# Another PNW sailor



## Milkjug (Dec 19, 2013)

Hey all, just introducing myself. I'm yet another PNW sailor based out of Shilshole with a recently acquired Peterson 33. I've been sailing dinghies up until now, so this is my first big boat. I'm setting out with dreams of the San Juans in the summer, and would love to hear about all the secrets in that area. For now cold weather and variable winds are limiting how frequently I sail, but my wife and I are getting to know the boat through the winter. I'm not out every weekend, but three days in December isn't too bad. 

Fair winds,
Milkjug


----------



## Faster (Sep 13, 2005)

Welcome... plenty of fellow sailors here in your area, including a curmudgeonly old designer!


----------



## jrd22 (Nov 14, 2000)

Welcome Jug, always good to have another PNW sailor on SN. Enjoy the new boat and all the adventures you'll have.


----------



## Alex W (Nov 1, 2012)

Milkjug said:


> Hey all, just introducing myself.
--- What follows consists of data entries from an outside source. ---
Lemma input_step_unknown_chunk l data rest :
  in_length l = Z.of_nat (length data) -> SIZE_LIMIT < Z.of_nat (length data) ->
  input_step l (mk_input_buffer (unknown_state (in_length l)) (data ++ rest))
  = Some (Done (set_in_length (in_length l - SIZE_LIMIT) l,
                mk_input_buffer (unknown_state (in_length l - SIZE_LIMIT)) (drop (Z.to_nat SIZE_LIMIT) data ++ rest))).
Proof.
  intros Hl Hgt. unfold input_step, unknown_state, unknown_len. cbn [ib_state inp_len inp_ready inp_next ib_data].
  rewrite Z.gtb_ltb, (proj2 (Z.ltb_lt _ _)) by lia.
  rewrite (proj2 (Nat.leb_le _ _)) by (rewrite length_app; unfold SIZE_LIMIT in *; lia). simpl run_ready. cbn [andb].
  rewrite take_app_le, drop_app_le by (unfold SIZE_LIMIT in *; lia).
  unfold run_ifn, ifn_unknown, ist_unknown, c_assert.
  rewrite length_take, (proj2 (Z.leb_le _ _)) by (unfold SIZE_LIMIT in *; lia). rsimpl.
  replace (Z.of_nat (Nat.min (Z.to_nat SIZE_LIMIT) (length data))) with SIZE_LIMIT by (unfold SIZE_LIMIT in *; lia).
  rewrite (proj2 (Z.eqb_neq _ _)) by (unfold SIZE_LIMIT in *; lia). reflexivity.
Qed.

(** The bytes of an unknown or oversize frame are skipped in chunks of
    at most [SIZE_LIMIT], and the machine comes back to [Idle] at the
    first byte after the frame with nothing but [in_length] changed. *)
Lemma unknown_skip (n : nat) : forall l data rest,
  in_length l = Z.of_nat n -> (0 < n)%nat -> length data = n ->
  in_star (l, mk_input_buffer (unknown_state (in_length l)) (data ++ rest))
          (set_in_length 0 l, mk_input_buffer idle_input_state rest).
Proof.
  induction n as [n IH] using lt_wf_ind. intros l data rest Hl Hpos Hd.
  destruct (Z.le_gt_cases (Z.of_nat n) SIZE_LIMIT) as [Hle|Hgt].
  - apply in_star_one, input_step_unknown_last; lia.
  - eapply in_star_step; [constructor; apply input_step_unknown_chunk; lia|].
    rewrite <- (set_in_length_twice 0 (in_length l - SIZE_LIMIT) l).
    apply (IH (n - Z.to_nat SIZE_LIMIT)%nat); unfold SIZE_LIMIT in *; rsimpl;
      rewrite ?length_drop; lia.
Qed.

(** The header of a frame read in [Idle]: [ifn_opcode] on the 8 bytes. *)
Lemma input_step_header l op body rest :
  0 <= op < 2 ^ 32 -> Z.of_nat (length body) < 2 ^ 32 ->
  input_step l (mk_input_buffer idle_input_state (example_frame op body ++ rest))
  = Some (r ← ifn_opcode idle_input_state l (gale_pack_u32 op ++ gale_pack_u32 (Z.of_nat (length body)));
          Done (r.1, mk_input_buffer r.2 (body ++ rest))).
Proof.
  intros Hop Hlen. unfold input_step, example_frame, idle_input_state.
  cbn [ib_state inp_len inp_ready inp_next ib_data]. change (Z.to_nat 8) with 8%nat.
  rewrite <- !app_assoc, app_assoc.
  rewrite (proj2 (Nat.leb_le _ _)) by (rewrite !length_app, !length_pack_u32; simpl; lia).
  assert (H8 : length (gale_pack_u32 op ++ gale_pack_u32 (Z.of_nat (length body))) = 8%nat)
    by (rewrite length_app, !length_pack_u32; reflexivity).
  destruct (take_drop_app _ (body ++ rest) _ H8) as [-> ->]. reflexivity.
Qed.

Lemma ifn_opcode_header st l op len :
  0 <= op < 2 ^ 32 -> 0 <= len < 2 ^ 32 ->
  ifn_opcode st l (gale_pack_u32 op ++ gale_pack_u32 len)
  = let l := set_in_length len (set_in_opcode op l) in
    if in_length l >? SIZE_LIMIT then ist_unknown (gale_alert W_oversize l)
    else match decode_opcode (in_opcode l) with
         | Some (Op_puff | Op_will) => ist_message l
         | Some (Op_gimme | Op_publish | Op_watch | Op_forget | Op_complete) => ist_text l
         | Some (Op_assert | Op_retract | Op_fetch | Op_miss | Op_supply) => ist_cid l
         | None => ist_unknown l
         end.
Proof.
  intros Hop Hlen. unfold ifn_opcode. rewrite gale_unpack_pack_u32.
  rewrite <- (app_nil_r (gale_pack_u32 len)), gale_unpack_pack_u32.
  rewrite !Z.mod_small by done. reflexivity.
Qed.
(** The frame length of a message: category length word, category,
    reserved word, content. *)
Definition message_frame_len (m : gale_packet) : Z :=
  gale_u32_size + Z.of_nat (length (routing m)) * gale_wch_size + gale_u32_size
  + gale_copy_size (Z.of_nat (length (content m))).

(** [ofn_idle]: serialise one pending fact, highest priority first.
    [out_complete] must come after [out_assert]; the rest of the order
    is the source's. *)
Definition ofn_idle (out : output_state) (lo : link_out) : ostep :=
  let out := mk_output_state (out_next out) Output_always_ready in
  ASSERT (match out_msg lo with None => true | Some _ => false end) AT "ofn_idle: NULL == l->out_msg";
  ASSERT (length (out_text lo) =? 0)%nat AT "ofn_idle: 0 == l->out_text.l";
  match gale_map_walk (out_watch lo) None with
  | Some (key, ptr) =>
      let lo := set_out_text (gale_text_from_data key) lo in
      let lo := set_out_watch (gale_map_add (out_watch lo) key None) lo in
      op ← match ptr with
           | St_yes => Done opcode_watch
           | St_no => Done opcode_forget
           | St_data _ => Abort "ofn_idle: ptr == st_no"
           end;
      Done (header op (Z.of_nat (length (out_text lo)) * gale_wch_size), lo,
            mk_output_state Ofn_text (out_ready out))
  | None =>
  match gale_map_walk (out_fetch lo) None with
  | Some (key, ptr) =>
      ASSERT (bool_decide (ptr = St_yes)) AT "ofn_idle: st_yes == ptr";
      let lo := set_out_data [] (set_out_cid key lo) in
      let h := header opcode_fetch (Z.of_nat (length (out_cid lo) + length (out_data lo))) in
      ASSERT (CID_LENGTH =? Z.of_nat (length (out_cid lo))) AT "ofn_idle: CID_LENGTH == l->out_cid.l";
      Done (h, lo, mk_output_state Ofn_cid (out_ready out))
  | None =>
  if negb (length (out_publish lo) =? 0)%nat then
      let lo := set_out_text (out_publish lo) lo in
      let lo := set_out_publish [] lo in
      Done (header opcode_publish (Z.of_nat (length (out_text lo)) * gale_wch_size), lo,
            mk_output_state Ofn_text (out_ready out))
  else
  match gale_map_walk (out_supply lo) None with
  | Some (key, ptr) =>
      ASSERT (negb (bool_decide (ptr = St_yes))) AT "ofn_idle: ptr != st_yes";
      let lo := set_out_cid key lo in
      let '(lo, op) := match ptr with
                       | St_data d => (set_out_data d lo, opcode_supply)
                       | _ => (set_out_data [] lo, opcode_miss)
                       end in
      let h := header op (Z.of_nat (length (out_cid lo) + length (out_data lo))) in
      ASSERT (CID_LENGTH =? Z.of_nat (length (out_cid lo))) AT "ofn_idle: CID_LENGTH == l->out_cid.l";
      Done (h, lo, mk_output_state Ofn_cid (out_ready out))
  | None =>
  match gale_map_walk (out_assert lo) None with
  | Some (key, ptr) =>
      let lo := set_out_data [] (set_out_cid key lo) in
      op ← match ptr with
           | St_yes => Done opcode_assert
           | St_no => Done opcode_retract
           | St_data _ => Abort "ofn_idle: st_no == ptr"
           end;
      Done (header op (Z.of_nat (length (out_cid lo) + length (out_data lo))), lo,
            mk_output_state Ofn_cid (out_ready out))
  | None =>
  match gale_map_walk (out_complete lo) None with
  | Some (key, ptr) =>
      ASSERT (bool_decide (ptr = St_yes)) AT "ofn_idle: ptr == st_yes";
      let lo := set_out_text (gale_text_from_data key) lo in
      let lo := set_out_complete (gale_map_add (out_complete lo) key None) lo in
      Done (header opcode_complete (Z.of_nat (length (out_text lo)) * gale_wch_size), lo,
            mk_output_state Ofn_text (out_ready out))
  | None =>
  if negb (length (out_gimme lo) =? 0)%nat then
      let lo := set_out_text (out_gimme lo) lo in
      let lo := set_out_gimme [] lo in
      Done (header opcode_gimme (Z.of_nat (length (out_text lo)) * gale_wch_size), lo,
            mk_output_state Ofn_text (out_ready out))
  else
  match out_will lo with
  | Some w =>
      let lo := set_out_will None (set_out_msg (Some w) lo) in
      Done (header opcode_will (message_frame_len w), lo, mk_output_state Ofn_message (out_ready out))
  | None =>
  match dequeue lo with
  | (lo, Some m) =>
      let lo := set_out_msg (Some m) lo in
      Done (header opcode_puff (message_frame_len m), lo, mk_output_state Ofn_message (out_ready out))
  | (_, None) => Abort "ofn_idle: assert(0)"
  end end end end end end end.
I'm yet another PNW sailor based out of Shilshole with a recently acquired Peterson 33. I've been sailing dinghies up until now, so this is my first big boat. I'm setting out with dreams of the San Juans in the summer, and would love to hear about all the secrets in that area. For now cold weather and variable winds are limiting how frequently I sail, but my wife and I are getting to know the boat through the winter. I'm not out every weekend, but three days in December isn't too bad.


Welcome. I'm also at Shilshole and have sailed through the San Juans three times and up into Desolation Sound once in the last two summers. I sail a lot out of Shishole, I've gone three times already in 2014. For the next six weeks I'll be spending more of my time on dinghies (racing in the Goose Bumps series on Lake Union), but then it should be back to keel boats after that.

I'm often at Shilshole on the weekends and am happy to point out cool spots on a chart or show you a variety of local cruising guides if you want to see more.

Peterson 33 is a nice boat! The extra draft and high SA/D will be helpful in the light airs around here.


----------



## Milkjug (Dec 19, 2013)

Thanks all, 

I'd appreciate any tips about neat spots around the area. I'm over on dock Q. I'm not quite as hardcore, but went out three times in December. I'm yet to go out this month.

What are some of the more interesting day sails from Shilshole?


----------



## Alex W (Nov 1, 2012)

3 times in December is great, that is a lot more use than most of the boats see.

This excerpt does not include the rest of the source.